Saved data entries
=== Begin Enclosure ===

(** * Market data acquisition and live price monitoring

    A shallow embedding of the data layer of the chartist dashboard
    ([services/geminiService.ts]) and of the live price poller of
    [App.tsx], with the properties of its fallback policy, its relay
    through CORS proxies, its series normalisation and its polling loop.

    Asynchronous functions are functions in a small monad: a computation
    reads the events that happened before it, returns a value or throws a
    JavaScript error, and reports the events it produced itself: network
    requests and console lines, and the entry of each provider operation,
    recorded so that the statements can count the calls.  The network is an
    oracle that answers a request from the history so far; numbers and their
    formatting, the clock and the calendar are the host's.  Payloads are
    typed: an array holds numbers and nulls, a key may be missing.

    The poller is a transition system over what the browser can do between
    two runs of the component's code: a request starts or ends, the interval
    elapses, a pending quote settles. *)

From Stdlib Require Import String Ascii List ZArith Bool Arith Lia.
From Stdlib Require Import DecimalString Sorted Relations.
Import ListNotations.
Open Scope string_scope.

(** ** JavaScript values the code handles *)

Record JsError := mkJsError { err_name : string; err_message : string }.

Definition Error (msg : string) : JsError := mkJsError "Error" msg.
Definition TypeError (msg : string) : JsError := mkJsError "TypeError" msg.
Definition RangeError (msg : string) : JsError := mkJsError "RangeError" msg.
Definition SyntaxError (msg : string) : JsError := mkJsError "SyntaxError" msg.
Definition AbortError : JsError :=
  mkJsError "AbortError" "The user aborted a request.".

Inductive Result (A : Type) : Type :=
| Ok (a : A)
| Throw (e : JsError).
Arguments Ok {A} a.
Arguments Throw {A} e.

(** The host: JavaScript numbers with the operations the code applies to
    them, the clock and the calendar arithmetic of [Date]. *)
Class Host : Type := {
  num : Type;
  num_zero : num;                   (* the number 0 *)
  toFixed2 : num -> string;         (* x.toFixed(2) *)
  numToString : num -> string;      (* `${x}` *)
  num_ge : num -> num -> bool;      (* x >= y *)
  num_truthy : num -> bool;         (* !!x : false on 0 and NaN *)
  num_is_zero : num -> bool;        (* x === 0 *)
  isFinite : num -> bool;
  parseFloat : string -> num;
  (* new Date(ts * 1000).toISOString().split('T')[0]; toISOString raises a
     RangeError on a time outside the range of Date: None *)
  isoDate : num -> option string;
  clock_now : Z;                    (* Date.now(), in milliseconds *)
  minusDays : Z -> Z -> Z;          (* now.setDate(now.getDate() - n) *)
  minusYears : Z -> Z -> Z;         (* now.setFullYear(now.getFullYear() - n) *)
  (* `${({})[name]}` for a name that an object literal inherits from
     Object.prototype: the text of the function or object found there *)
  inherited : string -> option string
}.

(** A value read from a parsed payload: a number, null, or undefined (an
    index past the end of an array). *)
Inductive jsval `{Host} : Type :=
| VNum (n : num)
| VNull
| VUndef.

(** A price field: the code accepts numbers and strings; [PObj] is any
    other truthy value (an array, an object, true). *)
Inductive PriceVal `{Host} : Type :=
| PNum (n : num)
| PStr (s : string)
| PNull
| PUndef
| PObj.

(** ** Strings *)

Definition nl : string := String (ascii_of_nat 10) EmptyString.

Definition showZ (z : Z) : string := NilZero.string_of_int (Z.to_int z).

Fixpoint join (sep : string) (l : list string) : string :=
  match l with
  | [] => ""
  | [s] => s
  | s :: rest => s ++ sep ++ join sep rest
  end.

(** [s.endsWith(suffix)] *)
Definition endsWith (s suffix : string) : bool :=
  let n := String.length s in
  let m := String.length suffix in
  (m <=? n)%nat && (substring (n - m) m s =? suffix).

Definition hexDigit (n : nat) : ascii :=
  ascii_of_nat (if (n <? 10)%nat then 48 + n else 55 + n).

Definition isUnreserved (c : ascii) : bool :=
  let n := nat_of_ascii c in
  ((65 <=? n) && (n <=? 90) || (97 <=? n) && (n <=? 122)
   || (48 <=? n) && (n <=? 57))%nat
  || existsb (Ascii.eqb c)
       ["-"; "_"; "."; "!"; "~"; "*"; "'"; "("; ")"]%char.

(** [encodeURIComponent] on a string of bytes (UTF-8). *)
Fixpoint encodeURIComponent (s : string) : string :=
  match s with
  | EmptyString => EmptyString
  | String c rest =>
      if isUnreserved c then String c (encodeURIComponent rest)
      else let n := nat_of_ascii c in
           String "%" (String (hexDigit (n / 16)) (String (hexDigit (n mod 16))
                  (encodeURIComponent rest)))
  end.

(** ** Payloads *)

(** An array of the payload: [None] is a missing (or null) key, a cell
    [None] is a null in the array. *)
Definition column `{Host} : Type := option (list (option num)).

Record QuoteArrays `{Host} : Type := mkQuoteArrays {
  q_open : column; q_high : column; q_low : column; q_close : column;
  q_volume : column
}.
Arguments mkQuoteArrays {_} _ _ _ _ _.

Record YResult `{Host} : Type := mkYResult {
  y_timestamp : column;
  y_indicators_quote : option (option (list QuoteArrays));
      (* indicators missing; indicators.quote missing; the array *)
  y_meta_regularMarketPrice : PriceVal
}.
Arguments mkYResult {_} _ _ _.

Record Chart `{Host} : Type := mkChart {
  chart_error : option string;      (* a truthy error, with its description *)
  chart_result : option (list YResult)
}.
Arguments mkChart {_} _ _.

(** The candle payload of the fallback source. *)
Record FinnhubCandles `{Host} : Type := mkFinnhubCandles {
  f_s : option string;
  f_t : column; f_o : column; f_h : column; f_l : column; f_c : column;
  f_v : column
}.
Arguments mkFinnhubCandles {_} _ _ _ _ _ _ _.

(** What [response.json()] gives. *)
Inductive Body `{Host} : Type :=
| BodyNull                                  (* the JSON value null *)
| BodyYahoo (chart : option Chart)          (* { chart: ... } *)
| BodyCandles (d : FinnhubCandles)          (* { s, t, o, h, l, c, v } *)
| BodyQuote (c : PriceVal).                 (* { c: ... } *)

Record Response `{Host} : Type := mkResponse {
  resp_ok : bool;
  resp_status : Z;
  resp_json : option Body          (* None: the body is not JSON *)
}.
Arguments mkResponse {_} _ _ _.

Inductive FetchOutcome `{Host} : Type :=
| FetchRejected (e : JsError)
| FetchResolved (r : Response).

=== End Enclosure ===

Exercise goal: Lines with the word "calendar" in them are the answer; report each one from the data.

Solution:
    formatting, the clock and the calendar are the host's.  Payloads are
    them, the clock and the calendar arithmetic of [Date]. *)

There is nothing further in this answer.